Resources - Initiative: Cost-Benefit Model for Accessibility Projects

A free spreadsheet built to model and analyze the costs vs. benefits of a website accessibility project

Background

The accessibility community has quite a few cost-benefit research projects, but the analysis and results typically speak to a nationwide model, that is, the common and valid argument to embrace accessibility on a large scale. Missing is a data-driven model to explore the cost-benefit tradeoffs of a specific website accessibility project.

This is the collaborative initiative to answer that need with a spreadsheet model free to use without strings.

Example Quantitative Benefits spreadsheet screenshot

Target Users

Accessibility litigation is often stalled in negotiations where the defendant claims undue burden. Compartmentalizing each claim is the first step to synchronizing the view of both parties. An impartial, factual model provides a framework to negotiate such components with the summary cost-benefit statements guiding to objective reality-based decisions.
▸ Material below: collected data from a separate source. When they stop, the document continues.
(** The piece being read only ever grows at its end. *)
Lemma split_go_acc (acc r : string) :
  exists c0 tl, split_go "" r = c0 :: tl /\ split_go acc r = (acc +:+ c0) :: tl.
Proof.
  revert acc. induction r as [|c r IH]; intros acc.
  - exists "", []. cbn [split_go]. now rewrite string_app_nil_r.
  - cbn [split_go]. destruct (decide (c = slash)).
    + exists "", (split_go "" r). now rewrite string_app_nil_r.
    + destruct (IH (String c "")) as (c0 & tl & H0 & H1).
      destruct (IH (acc +:+ String c "")) as (c0' & tl' & H0' & H1').
      rewrite H0 in H0'. injection H0' as <- <-.
      exists (String c "" +:+ c0), tl. split; [exact H1|].
      rewrite H1'. now rewrite string_app_assoc.
Qed.

Lemma kept_stem (st c0 : string) : kept ((st +:+ "_") +:+ c0) = true.
Proof.
  unfold kept. apply andb_true_intro.
  split; apply negb_true_iff, bool_decide_eq_false;
    destruct st as [|x [|y st]]; cbv [String.append]; discriminate.
Qed.

(** The components of [<stem>_<rest>]: the first one starts with the stem
    and the underscore, the others come from [rest] alone. *)
Lemma parse_parts_stem (st rest : string) :
  slash_free st = true ->
  exists c0 tl,
    (forall st', slash_free st' = true ->
       parse_parts (st' +:+ "_" +:+ rest) = ((st' +:+ "_") +:+ c0) :: tl) /\
    parse_parts (st +:+ "_" +:+ rest) = ((st +:+ "_") +:+ c0) :: tl.
Proof.
  intros Hfree.
  destruct (split_go_acc "" rest) as (c0 & tl & H0 & _).
  exists c0, (List.filter kept tl).
  assert (Hall : forall st', slash_free st' = true ->
            parse_parts (st' +:+ "_" +:+ rest) = ((st' +:+ "_") +:+ c0) :: List.filter kept tl).
  { intros st' Hfree'. unfold parse_parts, split_slash.
    rewrite (split_go_slash_free st' "" _ Hfree').
    change ("" +:+ st') with st'. change ("_" +:+ rest) with (String "_" rest).
    cbn [split_go]. destruct (decide ("_"%char = slash)) as [|_]; [discriminate|].
    destruct (split_go_acc (st' +:+ "_") rest) as (c0' & tl' & H0' & H1').
    rewrite H0 in H0'. injection H0' as <- <-. rewrite H1'.
    cbn [List.filter].
    now rewrite kept_stem. }
  split; [exact Hall | now apply Hall].
Qed.

Lemma stem_name_relative (st rest : string) :
  slash_free st = true -> String.prefix "/" (st +:+ "_" +:+ rest) = false.
Proof.
  destruct st as [|c st]; [reflexivity|].
  unfold slash_free. cbn [list_ascii_of_string forallb]. intros Hfree.
  apply andb_prop in Hfree as [Hc _]. apply negb_true_iff, bool_decide_eq_false in Hc.
  rewrite string_app_cons. cbn [String.prefix].
  destruct (ascii_dec "/" c) as [<-|]; [now contradiction Hc | reflexivity].
Qed.

Lemma join_cons (x : string) (l : list string) :
  l <> [] -> join "/" (x :: l) = x +:+ "/" +:+ join "/" l.
Proof. now destruct l. Qed.

Lemma join_prefix_inj (pre : list string) (h1 h2 : string) (tl : list string) :
  join "/" (pre ++ h1 :: tl) = join "/" (pre ++ h2 :: tl) -> h1 = h2.
Proof.
  induction pre as [|x pre IH]; cbn [app].
  - destruct tl as [|t tl]; [now cbn|].
    rewrite !join_cons by discriminate. apply string_app_inv_tail.
  - rewrite !join_cons by (now destruct pre). intros Heq.
    apply IH. now repeat apply String.app_inj in Heq.
Qed.

(** Two texts that agree up to and after their first slash agree. *)
Lemma first_slash_inj (x y u v : string) :
  slash_free x = true -> slash_free y = true ->
  x +:+ "/" +:+ u = y +:+ "/" +:+ v -> x = y /\ u = v.
Proof.
  revert y. induction x as [|a x IH]; intros [|c y] Hx Hy Heq.
  - change (String "/" u = String "/" v) in Heq. injection Heq as ->. now split.
  - change (String "/" u = String c (y +:+ "/" +:+ v)) in Heq.
    apply slash_free_cons in Hy as [Hc _]. injection Heq as Hhd _. now subst c.
  - change (String a (x +:+ "/" +:+ u) = String "/" v) in Heq.
    apply slash_free_cons in Hx as [Ha _]. injection Heq as Hhd _. now subst a.
  - change (String a (x +:+ "/" +:+ u) = String c (y +:+ "/" +:+ v)) in Heq.
    apply slash_free_cons in Hx as [_ Hx]. apply slash_free_cons in Hy as [_ Hy].
    injection Heq as -> Heq. destruct (IH y Hx Hy Heq) as [-> ->]. now split.
Qed.

Lemma join_slash_free_inj (l1 l2 : list string) :
  l1 <> [] -> l2 <> [] ->
  forallb slash_free l1 = true -> forallb slash_free l2 = true ->
  join "/" l1 = join "/" l2 -> l1 = l2.
Proof.
  revert l2. induction l1 as [|x l1 IH]; intros [|y l2] Hn1 Hn2 Hf1 Hf2 Heq;
    try congruence.
  cbn [forallb] in Hf1, Hf2.
  apply andb_prop in Hf1 as [Hx Hf1]. apply andb_prop in Hf2 as [Hy Hf2].
  destruct l1 as [|x' l1], l2 as [|y' l2].
  - cbn in Heq. now subst.
  - rewrite (join_cons y) in Heq by discriminate. cbn [join] in Heq. subst x.
    rewrite slash_free_app in Hx. apply andb_prop in Hx as [_ Hx].
    rewrite slash_free_app in Hx. discriminate Hx.
  - rewrite (join_cons x) in Heq by discriminate. cbn [join] in Heq. subst y.
    rewrite slash_free_app in Hy. apply andb_prop in Hy as [_ Hy].
    rewrite slash_free_app in Hy. discriminate Hy.
  - rewrite (join_cons x), (join_cons y) in Heq by discriminate.
    apply first_slash_inj in Heq as [-> Heq]; [|assumption..].
    f_equal. now apply IH.
Qed.

Lemma join_common_prefix_inj (base l1 l2 : list string) :
  l1 <> [] -> l2 <> [] ->
  forallb slash_free l1 = true -> forallb slash_free l2 = true ->
  join "/" (base ++ l1) = join "/" (base ++ l2) -> l1 = l2.
Proof.
  intros Hn1 Hn2 Hf1 Hf2. induction base as [|x base IH]; cbn [app].
  - now apply join_slash_free_inj.
  - rewrite !join_cons by (destruct base; [assumption | discriminate]).
    intros Heq. apply IH. now repeat apply String.app_inj in Heq.
Qed.

Lemma str_nonempty_parts (r : string) (ps : list string) (x : string) (tl : list string) :
  str (mkPath r (ps ++ x :: tl)) = r +:+ join "/" (ps ++ x :: tl).
Proof. unfold str. cbn [parts root]. now destruct ps. Qed.

Lemma split_slash_single (n : string) : slash_free n = true -> split_slash n = [n].
Proof.
  intros Hfree. unfold split_slash.
  rewrite <- (string_app_nil_r n) at 1.
  now rewrite (split_go_slash_free n "" "" Hfree).
Qed.

Lemma slash_free_relative (n : string) : slash_free n = true -> String.prefix "/" n = false.
Proof.
  destruct n as [|c n]; [reflexivity|]. intros Hfree.
  apply slash_free_cons in Hfree as [Hc _]. cbn [String.prefix].
  destruct (ascii_dec "/" c) as [<-|]; [now contradiction Hc | reflexivity].
Qed.

Lemma truediv_single (out : Path) (n : string) :
  slash_free n = true -> kept n = true ->
  truediv out n = mkPath (root out) (parts out ++ [n]).
Proof.
  intros Hfree Hkept. unfold truediv, of_str, root_of, is_absolute, parse_parts.
  rewrite (slash_free_relative n Hfree), (split_slash_single n Hfree).
  cbn [root parts List.filter]. rewrite Hkept.
  now rewrite bool_decide_eq_true_2 by reflexivity.
Qed.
An accessibility advocate often confronts risk-averse managers unconvinced by calls to take the moral high ground. If a cost-benefit model inputs factual dollars to make the case for accessibility, the advocate has transitioned to speaking management's language.

Organizations receiving a judicial complaint from the DoJ or the Office of Civil Rights are often blindsided without a clear understanding of the scope of their problem. Human nature exaggerates the threat of the unknown, but breaking remediation into realistic components often reduces it to a manageable project. With the benefits of remediation also clearly identified in dollars, anxiety may even morph into a profitable outcome.

Collaboration

Any worthwhile financial model is a dynamic representation of the world, adapting to changes, presenting different views, adding features to address particular cases, and splitting off specialized versions. This is where the Cost-Benefit Model for Accessibility Projects will evolve to those needs as an open, collaborative initiative, a free resource to the accessibility community.
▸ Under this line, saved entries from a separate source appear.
(** * Artist events: RSVP ledger and reminder sweep

    A shallow embedding of the events service ([EventsService]), its DTOs
    and the reminder cron job ([EventsScheduler]) of the backend, together
    with the properties of the attendance counter, the RSVP preconditions,
    the reminder window and the per-event isolation of the sweep.

    Instants ([Date]) are integers: milliseconds since the epoch, the value
    of [getTime()]; comparing two [Date]s compares these.  Identifiers are
    strings.  The two tables are finite maps from the primary key to the
    remaining columns, so an entity handed to the service is a pair of its
    [id] and its columns.  The creation and update timestamps and the
    relation properties ([event], [rsvps]) are read by none of the embedded
    functions and are left out.

    The store and the notification channel are collaborators: each call on
    them is recorded in a trace and is accepted or rejected by a parameter
    [fails] of the service, so that a property holds for a store that
    answers, for one that rejects a given call, or for every store,
    according to what it assumes about [fails]. *)

From stdpp Require Import base option list gmap fin_maps strings sorting.
From Stdlib Require Import ZArith Lia.
From Stdlib Require SpecFloat.

Local Open Scope Z_scope.

(** ** Entities (entities/artist-event.entity.ts) *)

Inductive EventType := LIVE_STREAM | CONCERT | MEET_GREET | ALBUM_RELEASE.

Record ArtistEvent := {
  artistId : string;
  title : string;
  description : string;
  eventType : EventType;
  startTime : Z;
  endTime : option Z;
  venue : option string;
  streamUrl : option string;
  ticketUrl : option string;
  isVirtual : bool;
  rsvpCount : Z
}.

Record EventRSVP := {
  eventId : string;
  userId : string;
  reminderEnabled : bool;
  reminderSent : bool
}.

(** An entity object: the primary key [id] and the other columns. *)
Abbreviation Entity T := (string * T)%type.

Definition set_rsvpCount (n : Z) (e : ArtistEvent) : ArtistEvent :=
  {| artistId := artistId e; title := title e; description := description e;
     eventType := eventType e; startTime := startTime e; endTime := endTime e;
     venue := venue e; streamUrl := streamUrl e; ticketUrl := ticketUrl e;
     isVirtual := isVirtual e; rsvpCount := n |}.

Definition set_reminderSent (b : bool) (r : EventRSVP) : EventRSVP :=
  {| eventId := eventId r; userId := userId r;
     reminderEnabled := reminderEnabled r; reminderSent := b |}.

(** ** DTOs (dto/events.dto.ts)

    An optional property is an [option]; a date string that passed
    [@IsDateString] is the instant it denotes. *)

Module CreateEventDto.
Record t := {
  title : string;
  description : string;
  eventType : EventType;
  startTime : Z;
  endTime : option Z;
  venue : option string;
  streamUrl : option string;
  ticketUrl : option string;
  isVirtual : option bool
}.
End CreateEventDto.

Module UpdateEventDto.
Record t := {
  title : option string;
  description : option string;
  eventType : option EventType;
  startTime : option Z;
  endTime : option Z;
  venue : option string;
  streamUrl : option string;
  ticketUrl : option string;
  isVirtual : option bool
}.
End UpdateEventDto.

Module RsvpDto.
Record t := { reminderEnabled : option bool }.
End RsvpDto.

Module PaginationDto.
Record t := { page : option Z; limit : option Z }.
End PaginationDto.

(** [Math.ceil(total / limit)] on integers; [None] stands for the
    non-finite quotient of a division by zero. *)
Definition ceil_div (total limit : Z) : option Z :=
  if limit =? 0 then None else Some (- ((- total) `div` limit)).

Record PaginatedResult (T : Type) := {
  data : list T;
  total : Z;
  page : Z;
  limit : Z;
  totalPages : option Z
}.
Arguments data {T} _.
Arguments total {T} _.
Arguments page {T} _.
Arguments limit {T} _.
Arguments totalPages {T} _.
Symbol of disability cooperation

You are invited to participate with suggestions for improvement and/or the development of the model into its potential, including specialized versions. Simply contact Access2online's Coordinator. Keep in mind that we are unlikely to pay you nor will we be party to some fee-based version of this model nor even to force users to attribute your contribution. We are happy to list significant contributors on the contributors list.
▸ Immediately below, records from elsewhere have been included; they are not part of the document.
Lemma forM_sim {A B} (f : A -> A) (body : A -> B -> M State A) l a s s' :
  (forall a x, readonly (body a x)) ->
  (forall a x, body (f a) x s' = out_map f s' (body a x s)) ->
  forM body l (f a) s' = out_map f s' (forM body l a s).
Proof.
  intros Hro Hsim. revert a. induction l as [|x l IH]; intros a; simpl; [done|].
  unfold bind. rewrite Hsim. pose proof (Hro a x s) as Hs.
  destruct (body a x s) as [a1 s1| |]; simpl; try done. subst s1. apply IH.
Qed.

Lemma nodes_agree_refl ts : nodes_agree ts ts.
Proof. by intros k. Qed.

Lemma nodes_agree_eq ts ts' : ts' = ts -> nodes_agree ts ts'.
Proof. intros ->. apply nodes_agree_refl. Qed.

Lemma nodes_agree_lookup ts ts' k t :
  nodes_agree ts ts' -> ts !! k = Some t ->
  exists t', ts' !! k = Some t'
             /\ inputManifestCacheKey t' = inputManifestCacheKey t
             /\ outputFiles t' = outputFiles t.
Proof.
  intros Ha Ht. specialize (Ha k). rewrite Ht in Ha.
  destruct (ts' !! k) as [t'|]; simplify_eq/=. eauto.
Qed.

Lemma nodes_agree_None ts ts' k :
  nodes_agree ts ts' -> ts !! k = None -> ts' !! k = None.
Proof.
  intros Ha Ht. specialize (Ha k). rewrite Ht in Ha.
  destruct (ts' !! k); simplify_eq/=. done.
Qed.

Section Replay.
Context `{Platform}.

Lemma reprev_same mc : reprev (previousLines mc) mc = mc.
Proof. by destruct mc. Qed.

Lemma update_reprev P mc type id hash meta s s' :
  ManifestConstructor.update (reprev P mc) type id hash meta s'
  = out_map (reprev P) s' (ManifestConstructor.update mc type id hash meta s).
Proof.
  unfold ManifestConstructor.update. simpl.
  destruct (last (nextLines mc)); [destruct (lineBefore _ _)|]; done.
Qed.

Lemma getTaskKey_sim config dir name (s s' : State) :
  getTaskKey config dir name s' = out_map id s' (getTaskKey config dir name s).
Proof. unfold getTaskKey. destruct (path_isAbsolute dir); done. Qed.

Lemma runsAfterStep_sim P config task acc entry s s' :
  nodes_agree (allTasks s) (allTasks s') ->
  runsAfterStep config task (reprev P acc.1, acc.2) entry s'
  = out_map (fun a => (reprev P a.1, a.2)) s' (runsAfterStep config task acc entry s).
Proof.
  intros Ht. destruct acc as [mc ex], entry as [name dc]. unfold runsAfterStep. simpl.
  destruct (negb _ && _); [done|].
  set (isTop := bool_decide _).
  set (dir := if isTop then _ else _).
  unfold bind, gets. rewrite (getTaskKey_sim _ _ _ s s').
  destruct (getTaskKey config dir name s) as [k s1| |] eqn:Ek; simpl; try done.
  assert (s1 = s) as -> by (eapply readonly_Ret; [apply getTaskKey_readonly|exact Ek]).
  destruct (allTasks s !! k) as [dep|] eqn:Edep.
  - destruct (nodes_agree_lookup _ _ _ _ Ht Edep) as (dep' & -> & Hk & Ho).
    unfold cacheKeyOf. rewrite Hk, Ho.
    destruct (inheritsInput dc); [|done].
    destruct (inputManifestCacheKey dep) as [h|]; [|done].
    destruct (decide (h = "")); [done|].
    rewrite (update_reprev P mc _ _ _ _ s s').
    destruct (ManifestConstructor.update mc _ _ _ _ s); simpl; done.
  - rewrite (nodes_agree_None _ _ _ Ht Edep). destruct isTop; done.
Qed.

Lemma packageDepStep_sim P mc k s s' :
  nodes_agree (allTasks s) (allTasks s') ->
  packageDepStep (reprev P mc) k s' = out_map (reprev P) s' (packageDepStep mc k s).
Proof.
  intros Ht. unfold packageDepStep, bind, gets.
  destruct (allTasks s !! k) as [dep|] eqn:Edep.
  - destruct (nodes_agree_lookup _ _ _ _ Ht Edep) as (dep' & -> & Hk & Ho).
    unfold cacheKeyOf. rewrite Hk.
    destruct (inputManifestCacheKey dep) as [h|]; [|done].
    destruct (decide (h = "")); [done|]. apply update_reprev.
  - by rewrite (nodes_agree_None _ _ _ Ht Edep).
Qed.

Lemma upstreamTaskKeys_sim config task s s' :
  upstreamTaskKeys config task s' = out_map id s' (upstreamTaskKeys config task s).
Proof.
  unfold upstreamTaskKeys. destruct (_ ≫= _) as [deps|]; [|done].
  set (body := fun (acc : list string) packageName => _).
  assert (forall a x, readonly (body a x)) as Hro.
  { intros a x. unfold body. destruct (obj_lookup x _); [|auto with readonly].
    apply readonly_bind; [apply getTaskKey_readonly|auto with readonly]. }
  assert (forM body deps [] s' = out_map id s' (forM body deps [] s)) as Hsim.
  { apply (forM_sim id); [done|].
    intros a x. unfold body. destruct (obj_lookup x _) as [dx|]; [|done].
    unfold bind. rewrite (getTaskKey_sim _ _ _ s s').
    destruct (getTaskKey config (pd_dir dx) _ s); done. }
  unfold bind. rewrite Hsim.
  destruct (forM body deps [] s); simpl; done.
Qed.

Lemma packageDepsPhase_sim P config task cache mc s s' :
  nodes_agree (allTasks s) (allTasks s') ->
  packageDepsPhase config task cache (reprev P mc) s'
  = out_map (reprev P) s' (packageDepsPhase config task cache mc s).
Proof.
  intros Ht. unfold packageDepsPhase. destruct (_ && _); [|done].
  unfold bind. rewrite (upstreamTaskKeys_sim _ _ s s').
  pose proof (upstreamTaskKeys_readonly config task s) as Hs.
  destruct (upstreamTaskKeys config task s) as [[keys|] s1| |]; simpl; try done.
  subst s1. apply (forM_sim (reprev P)); [apply packageDepStep_readonly|].
  intros a x. by apply packageDepStep_sim.
Qed.

(** The two upstream phases, replayed in a state whose task nodes agree
    with those of the first, over another previous manifest. *)
Lemma upstream_replay P config task cache mc mcR ex mcU s s' :
  nodes_agree (allTasks s) (allTasks s') ->
  forM (runsAfterStep config task) (tc_runsAfter (taskConfig task)) (mc, []) s
  = Ret (mcR, ex) s ->
  packageDepsPhase config task cache mcR s = Ret mcU s ->
  forM (runsAfterStep config task) (tc_runsAfter (taskConfig task)) (reprev P mc, []) s'
  = Ret (reprev P mcR, ex) s'
  /\ packageDepsPhase config task cache (reprev P mcR) s' = Ret (reprev P mcU) s'.
Proof.
  intros Ht ER EU. split.
  - change (reprev P mc, @nil (list string))
      with ((fun a : ManifestConstructor * list (list string) => (reprev P a.1, a.2))
              (mc, [])).
    rewrite (forM_sim _ _ _ _ s s').
    + by rewrite ER.
    + intros. apply runsAfterStep_readonly.
    + intros a x. by apply runsAfterStep_sim.
  - rewrite (packageDepsPhase_sim _ _ _ _ _ s s') by done. by rewrite EU.
Qed.

End Replay.

Section BuildSteps.
Context `{Platform}.

Lemma upstreamType_rank (U : list ManifestLine) (t : string) :
  1 < typeRank t -> Forall upstreamType U ->
  Forall (fun p => typeRank (ml_type p) < typeRank t) U.
Proof.
  intros Ht HU. eapply Forall_impl; [exact HU|].
  intros p [Hp|Hp]; rewrite Hp;
    [change (typeRank "upstream task inputs") with 0
    |change (typeRank "upstream package inputs") with 1]; lia.
Qed.

Lemma extends_initial P task s mc :
  extends P (initialBuilder task s) mc ->
  Forall P (nextLines mc) /\ previousLines mc = manifests s !! getManifestPath (taskConfig task)
  /\ previousManifestPath mc = getManifestPath (taskConfig task)
  /\ nextManifestPath mc = getNextManifestPath (taskConfig task).
Proof. intros (ls & -> & Hls). done. Qed.

(** The upstream phases add upstream entries. *)
Lemma upstream_extends config task cache mc mcR ex mcU s :
  forM (runsAfterStep config task) (tc_runsAfter (taskConfig task)) (mc, []) s
  = Ret (mcR, ex) s ->
  packageDepsPhase config task cache mcR s = Ret mcU s ->
  extends upstreamType mc mcU.
Proof.
  intros ER EU. eapply extends_trans.
  - eapply (forM_extends fst) in ER; [exact ER|].
    intros. eapply runsAfterStep_extends. eassumption.
  - eapply packageDepsPhase_extends. exact EU.
Qed.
This spreadsheet is Copyright © 2018 to Access2online, but all users are granted a perpetual, royalty-free license to copy and modify this spreadsheet in any way they wish, including its use for commercial purposes, without fee or attribution.

Everyone is invited to download whichever version of the spreadsheet they wish by clicking a link below.

Downloads

Requirements: Microsoft Excel 2013 or later. Note that we have made no claim of merchantability or quality in our model. You download it as-is without any warranty.

Cost-Benefit Model for Accessibility Projects

Contributors

  • Alicia B.
  • Juliette M.
  • Peter Shikli

Questions & Answers

  • If this is free to use, why did you copyright it?

    So you can't copyright it.

  • Will this model support the need for website accessibility?

    More often than not, but as a reliable model, the results depend on your input values. For example, if you input high accessibility costs, very few disabled website visitors, and a low probability of enforcement, this model will support inaccessibility. It will not protect you from unrealistic input values.